The LGBTQ community has been shaken by extreme discrimination, beaten by unjust legislation, and riddled with the bullets of society’s cruel persecution, yet the community and its members stand taller and stronger than ever. Their pride solidifies them, allowing them to withstand the hatred they receive for simply being themselves.Whereas the average person would cave under such pressure, they choose to defy the world and take back their right to define themselves rather than letting outsiders define them. What is there not to admire about such revolutionary pillars of strength and force?

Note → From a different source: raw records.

(* ===== verification/MleRun.v ===== *)
(** * The MLE over the basic link

    The MLE and the LLC of one station exchanging primitives, under any sequence of requests
    of layer 3, timeslots, received PDUs and reports of the MAC, with the messages between the
    two delivered in any order: neither panics, and every request that a layer 3 entity can
    expect a report for is reported to that entity, with its own handle, exactly once. *)

From Stdlib Require Import ZArith Lia ZifyNat.
From stdpp Require Import gmap strings.
From S2P Require Import Prelude.
From S2P Require Import BitBuffer.
From S2P Require Import BitBufferFacts.
From S2P Require Import Codec.
From S2P Require Import Tdma.
From S2P Require Import MacFields.
From S2P Require Import Defrag.
From S2P Require Import TxReceipt.
From S2P Require Import Frag.
From S2P Require Import Typed.
From S2P Require Import MlePdus.
From S2P Require Import Llc.
From S2P Require Import LlcFacts.
From S2P Require Import LlcInv.
From S2P Require Import LlcTick.
From S2P Require Import LlcRun.
From S2P Require Import LlcUp.
From S2P Require Import Mle.
From S2P Require Import MleFacts.

(** ** The two entities *)

(** A message on its way between them. *)
Inductive bus_msg := ForLlc (p : LlcPrim) | ForMle (p : MlePrim).

Definition to_bus (m : MleMsg) : option bus_msg := match m with ToLlc p => Some (ForLlc p) | _ => None end.
Definition from_llc (m : LlcMsg) : option bus_msg :=
  match m with
  | TlaTlReportInd h r _ => Some (ForMle (TlReport (Some h) r None None))
  | TlDataConfBl ind h r => Some (ForMle (TlDataConf ind h r))
  | TlaTlDataIndBl ind h => Some (ForMle (TlDataInd ind h))
  | TlaTlUnitdataIndBl ind => Some (ForMle (TlUnitdataInd ind))
  | TmaUnitdataReqMsg _ | TmaCancelReqMsg _ => None
  end.

(** [st_log]: the primitives the MLE was given, each with the messages it pushed. *)
Record stack := mkStack {
  st_mle : MleBs;
  st_llc : Llc;
  st_heap : store;
  st_bus : list bus_msg;
  st_log : list (MlePrim * list MleMsg)
}.
Definition stack_initial : stack := mkStack MleBs_new Llc_new ∅ [] [].

(** [SRequest p]: a request of layer 3; [SLlc e]: an event at the LLC from below;
    [SDeliver n]: the message at position [n] of the queue reaches its destination. *)
Inductive stack_event :=
  | SRequest (p : MlePrim)
  | SMleTick (network_time : option Z) (ts : TdmaTime)
  | SLlc (e : llc_event)
  | SDeliver (n : nat).

Section stack.
Variable main_carrier : Z.
Variable cfg : MleConfig.

Definition give_mle (st : stack) (p : MlePrim) : option stack :=
  '(mle, msgs) ← mle_rx_prim cfg (st_mle st) p;
  Some (mkStack mle (st_llc st) (st_heap st) (st_bus st ++ omap to_bus msgs) (st_log st ++ [(p, msgs)])).

Definition give_llc (st : stack) (e : llc_event) : option stack :=
  '(llc, msgs, heap) ← run_event main_carrier (st_llc st, [], st_heap st) e;
  Some (mkStack (st_mle st) llc heap (st_bus st ++ omap from_llc msgs) (st_log st)).

Definition stack_step (st : stack) (e : stack_event) : option stack :=
  match e with
  | SRequest p => give_mle st p
  | SMleTick network_time ts =>
      '(mle, msgs) ← mle_tick_start cfg network_time (st_mle st) ts;
      Some (mkStack mle (st_llc st) (st_heap st) (st_bus st ++ omap to_bus msgs) (st_log st))
  | SLlc e => give_llc st e
  | SDeliver n =>
      let rest := mkStack (st_mle st) (st_llc st) (st_heap st) (delete n (st_bus st)) (st_log st) in
      match st_bus st !! n with
      | Some (ForLlc p) => give_llc rest (EvPrim p)
      | Some (ForMle p) => give_mle rest p
      | None => Some st
      end
  end.
Definition stack_run (st : stack) (es : list stack_event) : option stack := foldM stack_step es st.

(** ** Requests and reports *)

(** Who is told about the end of a transfer, and by which handle; nobody about a broadcast. *)
Definition report_id (p : PendingMleTransfer) : option (MleSapUser * Z) :=
  match pt_user p with
  | UserMm => Some (UserMm, pt_upper_handle p)
  | UserCmce => Some (UserCmce, i32 (pt_upper_handle p))
  | UserSndcp => Some (UserSndcp, i32 (pt_upper_handle p))
  | UserBroadcast => None
  end.

(** Requests to be reported on: acknowledged ones, of CMCE and SNDCP unacknowledged ones too. *)
Definition tracked (p : MlePrim) : option PendingMleTransfer :=
  match p with
  | LmmReq r => match lm_layer2service r with L2Acknowledged => Some (mkPending UserMm (lm_handle r)) | _ => None end
  | LcmcReq r =>
      match lc_layer2service r with L2Acknowledged | L2Unacknowledged => Some (mkPending UserCmce (lc_handle r)) | _ => None end
  | LtpdReq r =>
      match lt_layer2service r with
      | L2Acknowledged | L2Unacknowledged =>
          if cfg_sndcp_service cfg then Some (mkPending UserSndcp (todo_to_mle_handle (lt_handle r))) else None
      | _ => None
      end
  | _ => None
  end.
Definition requested (log : list (MlePrim * list MleMsg)) : list (MleSapUser * Z) :=
  omap (fun entry => tracked entry.1 ≫= report_id) log.

(** The reports sent on the confirmation of a transfer, or on its final report. *)
Definition reported (m : MleMsg) : option (MleSapUser * Z) :=
  match m with
  | LmmMleReportInd h _ => Some (UserMm, h)
  | LcmcMleReportInd h _ _ _ => Some (UserCmce, h)
  | LtpdMleReportInd h _ => Some (UserSndcp, h)
  | _ => None
  end.
Definition final (p : MlePrim) : option Z :=
  match p with
  | TlDataConf _ h _ => Some h
  | TlReport (Some h) r _ _ =>
      if (r =? TLA_REPORT_FAILED_TRANSFER)%Z || (r =? TLA_REPORT_SUCCESSFUL_TRANSFER)%Z then Some h else None
  | _ => None
  end.
Definition settled (log : list (MlePrim * list MleMsg)) : list (MleSapUser * Z) :=
  log ≫= (fun entry => match final entry.1 with Some _ => omap reported entry.2 | None => [] end).

Definition outstanding (m : gmap Z PendingMleTransfer) : list (MleSapUser * Z) := omap (fun hp => report_id hp.2) (map_to_list m).

(** Handles of the MLE (positive ones) in a message on its way down or in a final report. *)
Definition handles (m : bus_msg) : list Z :=
  match m with
  | ForLlc (PrimDataReq r) => [dr_req_handle r]
  | ForLlc (PrimDataResp r) => [dp_req_handle r]
  | ForLlc (PrimUnitdataReq r) => [ur_req_handle r]
  | ForLlc _ => []
  | ForMle p => option_list (final p)
  end.
Definition positives (l : list Z) : list Z := filter (fun h => 0 < h)%Z l.

(** ** What the environment does *)

(** A request: its SDU is read from the start; one to be acknowledged is on the basic link and
    to an individual address; one that is not tracked carries no handle of its own. *)
Definition request_ok (p : MlePrim) : Prop :=
  match p with
  | LmmReq r =>
      holds (lm_sdu r) (window (lm_sdu r)) /\
      match lm_layer2service r with
      | L2Acknowledged => ssi_type (lm_address r) <> Gssi
      | L2AcknowledgedResponse => ssi_type (lm_address r) <> Gssi /\ lm_handle r = 0%Z
      | L2Unacknowledged => lm_handle r = 0%Z
      | L2Todo => True
      end
  | LcmcReq r =>
      holds (lc_sdu r) (window (lc_sdu r)) /\
      match lc_layer2service r with
      | L2Acknowledged => ssi_type (lc_main_address r) <> Gssi /\ lc_link_id r = 0%Z
      | L2AcknowledgedResponse => ssi_type (lc_main_address r) <> Gssi /\ lc_link_id r = 0%Z /\ lc_handle r = 0%Z
      | _ => True
      end
  | LtpdReq r =>
      holds (lt_sdu r) (window (lt_sdu r)) /\
      match lt_layer2service r with
      | L2Acknowledged => ssi_type (lt_address r) <> Gssi /\ lt_link_id r = 0%Z
      | L2AcknowledgedResponse => ssi_type (lt_address r) <> Gssi /\ lt_link_id r = 0%Z /\ (lt_handle r <= 0)%Z
      | _ => True
      end
  | _ => False
  end.

(** The queue holds less than 2^30 messages. *)
Definition queue_short (st : stack) : Prop := (Z.of_nat (length (st_bus st)) < 2 ^ 30)%Z.

(** The receipt that comes with a request is its own when it reaches the LLC. *)
Definition receipt_own (self : Llc) (heap : store) (p : LlcPrim) : Prop :=
  match p with
  | PrimDataReq r => receipt_ok self heap true (dr_tx_reporter r)
  | PrimUnitdataReq r => receipt_ok self heap false (ur_tx_reporter r)
  | _ => True
  end.

Definition stack_event_ok (st : stack) (e : stack_event) : Prop :=
  match e with
  | SRequest p => request_ok p /\ queue_short st
  | SMleTick network_time _ => cfg_ok cfg network_time /\ queue_short st
  | SLlc e =>
      event_ok (st_llc st, [], st_heap st) e /\
      match e with EvPrim (PrimDataReq _ | PrimDataResp _ | PrimUnitdataReq _) => False | _ => True end
  | SDeliver n => forall p, st_bus st !! n = Some (ForLlc p) -> receipt_own (st_llc st) (st_heap st) p
  end.
Fixpoint stack_events_ok (st : stack) (es : list stack_event) : Prop :=
  match es with
  | [] => True
  | e :: es => stack_event_ok st e /\ forall st', stack_step st e = Some st' -> stack_events_ok st' es
  end.

(** ** The invariant *)

Definition bus_ok (m : bus_msg) : Prop :=
  match m with
  | ForLlc (PrimDataReq r) => dr_link_id r = 0%Z /\ ssi_type (dr_main_address r) <> Gssi /\ wf (dr_tl_sdu r)
  | ForLlc (PrimDataResp r) =>
      dp_link_id r = 0%Z /\ ssi_type (dp_main_address r) <> Gssi /\ wf (dp_tl_sdu r) /\ (dp_req_handle r <= 0)%Z
  | ForLlc (PrimUnitdataReq r) => wf (ur_tl_sdu r)
  | ForLlc _ => False
  | ForMle (TlDataInd ind _) | ForMle (TlDataConf ind _ _) | ForMle (TlUnitdataInd ind) => sdu_ok ind
  | ForMle (TlReport _ _ _ _) => True
  | ForMle _ => False
  end.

There is no singular experience that made me an ally of the community — I simply see no reason NOT to be an ally of the community. As an African-American woman who’s had to fight the double battle of racism and sexism, I’ve never seen a reason not to tie the LGBTQ struggle with both the race struggle and the gender equality struggle. In my eyes, discrimination should either be condemned on all fronts or it shouldn’t be condemned at all — there’s no in between. If I can’t stand for LGBTQ equality then I can’t stand for women receiving equal pay, and if I can’t stand for that then I can’t stand for police targeting the black community. It’s not equality if everyone isn’t worthy of it.
I’ve witnessed the agony that typically follows a coming-out story: isolation from family, segregation at school, and overall alienation from the whole of society. LGBTQ people are treated as outsiders, foreigners at every turn, and yet they persist, enduring separation from the people who are supposed to be closest to them and they adhere tightly to their values, for bending, breaking, and wavering are the things that this tough life teaches them never to do. As I watch them rage war against prejudiced viewpoints and challenge a government that attempts to steal their unalienable rights, I see them as boundary pushers, as justice warriors, as constraint breakers — and I salute them.

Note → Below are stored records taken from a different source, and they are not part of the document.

(* ===== verification/Sndcp.v ===== *)
(** * Packet data contexts and bearers (crates/tetra-entities/src/sndcp)

    [state.rs]: the state machine the base station keeps for a terminal; [context.rs]: the table
    of packet data contexts; [pdp_service.rs]: activation and deactivation; [bearer.rs]: the
    manager that keeps table and machines together; [wap_session.rs]: the handlers of control
    PDUs.  A method is a [method] over the receiver; [Panic] is a panic. *)

From Stdlib Require Import ZArith Lia ZifyNat.
From stdpp Require Import gmap strings.
From S2P Require Import Prelude.
From S2P Require Import BitBuffer.
From S2P Require Import SndcpPdus.

(** ** State machine ([state.rs]) *)

Inductive SwmiSndcpState := SnIdle | SnStandby | SnReady.
#[export] Instance SwmiSndcpState_eq_dec : EqDecision SwmiSndcpState.
Proof. solve_decision. Defined.

Record SwmiSndcpTimers := mkTimers { tm_standby : bool; tm_ready : bool; tm_context_ready : bool }.

Inductive SwmiSndcpEvent :=
  | PdpContextActivated | PdpContextDeactivated | StandbyTimerExpired | MsDeregistered | ServiceUserDataRequest
  | DataTransmitRequestReceived | PacketDataTransferred | ReadyTimerExpired | EndOfDataReceived | ReconnectReceived.

Inductive SwmiSndcpAction :=
  | StartStandbyTimer | StopStandbyTimer | StartReadyTimer | RestartReadyTimer | StopReadyTimer
  | StartContextReadyTimers | RestartContextReadyTimers | StopContextReadyTimers
  | DeleteAllPdpContexts | IndicateAllNsapisDeallocated
  | TransmitDataTransmitRequest | TransmitDataTransmitResponseAccept | TransmitEndOfData.
#[export] Instance SwmiSndcpAction_eq_dec : EqDecision SwmiSndcpAction.
Proof. solve_decision. Defined.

The most common weapon formed against them is the Bible. People preach that being with the same sex is a sin. To these sanctimonious people, I would encourage taking note of the millions of deaths within the LGBTQ community, a result of pure hatred and targeted violence — useless carnage must be a much more harmful sin than same-gender love. As stated best by Young M.A, a lesbian rapper who owns her sexuality with raw confidence, in her song “Kween:”

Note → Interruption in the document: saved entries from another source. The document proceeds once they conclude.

Lemma demanded_context_spec s issi demand :
  policy_ok (policy s) -> table_ok (policy s) (contexts s) -> demand_ok demand ->
  match demanded_context s issi demand with
  | inl (c, ty, assigned) =>
      context_ok (policy s) (issi, ad_nsapi demand) c /\ unshared (contexts s) c /\ assigned_ok ty assigned /\
      (forall a, assigned = Some a -> cx_address c = a) /\ (assigned = None -> cx_primary_nsapi c <> None)
  | inr cause => cause_ok cause
  end.
Proof.
  intros Hp Ht [_ Hn Ha _]. unfold demanded_context, primary_ipv4, secondary. rewrite context_key_valid by done.
  destruct (ad_address demand) as [a| | | | |n]; cbn in Ha; try done.
  - destruct (allow_static_ipv4 (policy s)); [|done]. destruct (static_ipv4_address_allowed (policy s) a) eqn:Ea; [|done].
    destruct (any_ipv4_context (contexts s) a) eqn:Eu; [done|]. cbn [negb]. split_and!; [by split; eauto| |done| |done].
    + intros k d E Hd Had. by apply (unused_address _ _ Eu k d E).
    + by intros ? [= <-].
  - destruct (allocate_dynamic_ipv4 s) as [a|] eqn:Ea; [|done]. destruct (allocated_address _ _ Hp Ea) as (Ho & Hs & Eu).
    split_and!; [by split; eauto| |done| |done].
    + intros k d E Hd Had. by apply (unused_address _ _ Eu k d E).
    + by intros ? [= <-].
  - destruct (allow_secondary_contexts (policy s)) eqn:El; [|done]. cbn [negb]. unfold get_issi_nsapi.
    rewrite context_key_valid by done. destruct (contexts s !! (issi, n)) as [c|] eqn:Ec; [|done].
    pose proof (to_context _ _ Ht _ _ Ec) as [_ _ Hty Hadd _ _]. split_and!; [|by split; [exists c|]|done|done|done].
    split; [done|done|done|done|by rewrite El|by intros ? [= <-]].
Qed.

Lemma with_policy_ok p k c : context_ok p k c -> context_ok p k (with_policy p c).
Proof. by intros []. Qed.

Lemma check_primary_spec t c :
  unshared t c -> check_primary c t = Ok tt t.
Proof.
  unfold unshared, check_primary. destruct (cx_primary_nsapi c) as [n|]; [|done]. intros [Hi Hn].
  rewrite context_key_valid by done. unfold contains_key. by rewrite bool_decide_true.
Qed.

Lemma activate_fresh t c : t !! cx_key c = None -> unshared t c -> activate c t = Ok tt (<[cx_key c := c]> t).
Proof.
  intros E Hu. unfold activate, asking, contains_key, mbind, method_bind. rewrite bool_decide_false by (rewrite E; by intros [? ?]).
  by rewrite check_primary_spec.
Qed.

Lemma count_insert_new t k c issi : keyed t -> cx_key c = k -> t !! k = None ->
  count (<[k := c]> t) issi = count t issi + if decide (k.1 = issi) then 1 else 0.
Proof.
  intros K Hk E. unfold count, contexts_for_issi. destruct (decide (k.1 = issi)) as [Hi|Hi].
  - rewrite map_filter_insert_True by (cbn; by rewrite Hk). rewrite map_size_insert_None; [lia|].
    apply map_lookup_filter_None. by left.
  - rewrite map_filter_insert_False by (cbn; by rewrite Hk). rewrite delete_id by done. lia.
Qed.

Lemma count_insert_old t k c d issi : cx_key c = k -> t !! k = Some d -> cx_key d = k -> count (<[k := c]> t) issi = count t issi.
Proof.
  intros Hc E Hd. unfold count, contexts_for_issi. destruct (decide (k.1 = issi)) as [Hi|Hi].
  - rewrite map_filter_insert_True by (cbn; by rewrite Hc). apply map_size_insert_Some. exists d. apply map_lookup_filter_Some. split; [done|]. cbn. by rewrite Hd.
  - rewrite map_filter_insert_False by (cbn; by rewrite Hc). f_equal. apply map_eq. intros k'. apply option_eq. intros c'.
    rewrite !map_lookup_filter_Some. cbn. destruct (decide (k' = k)) as [->|Hne].
    + rewrite lookup_delete_eq, E. split; [by intros [? ?]|]. intros [[= <-] Hx]. by rewrite Hd in Hx.
    + by rewrite lookup_delete_ne.
Qed.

They talk about me like they past perfect
Like they present pretty, like they future flawless
Like this world ain’t got drug addicts and alcoholics
Rapists, robbers, dealers, murder, extortion
Like me being gay is so fucking important
I’m an ally of the community because I’m an ally of equality, of love, of life. We live on a planet that is literally tilted, so imagine if we somehow forced it straight: The whole of our existence would be disrupted. If we can accept an entire planet that isn’t straight, then surely we can accept people who aren’t either.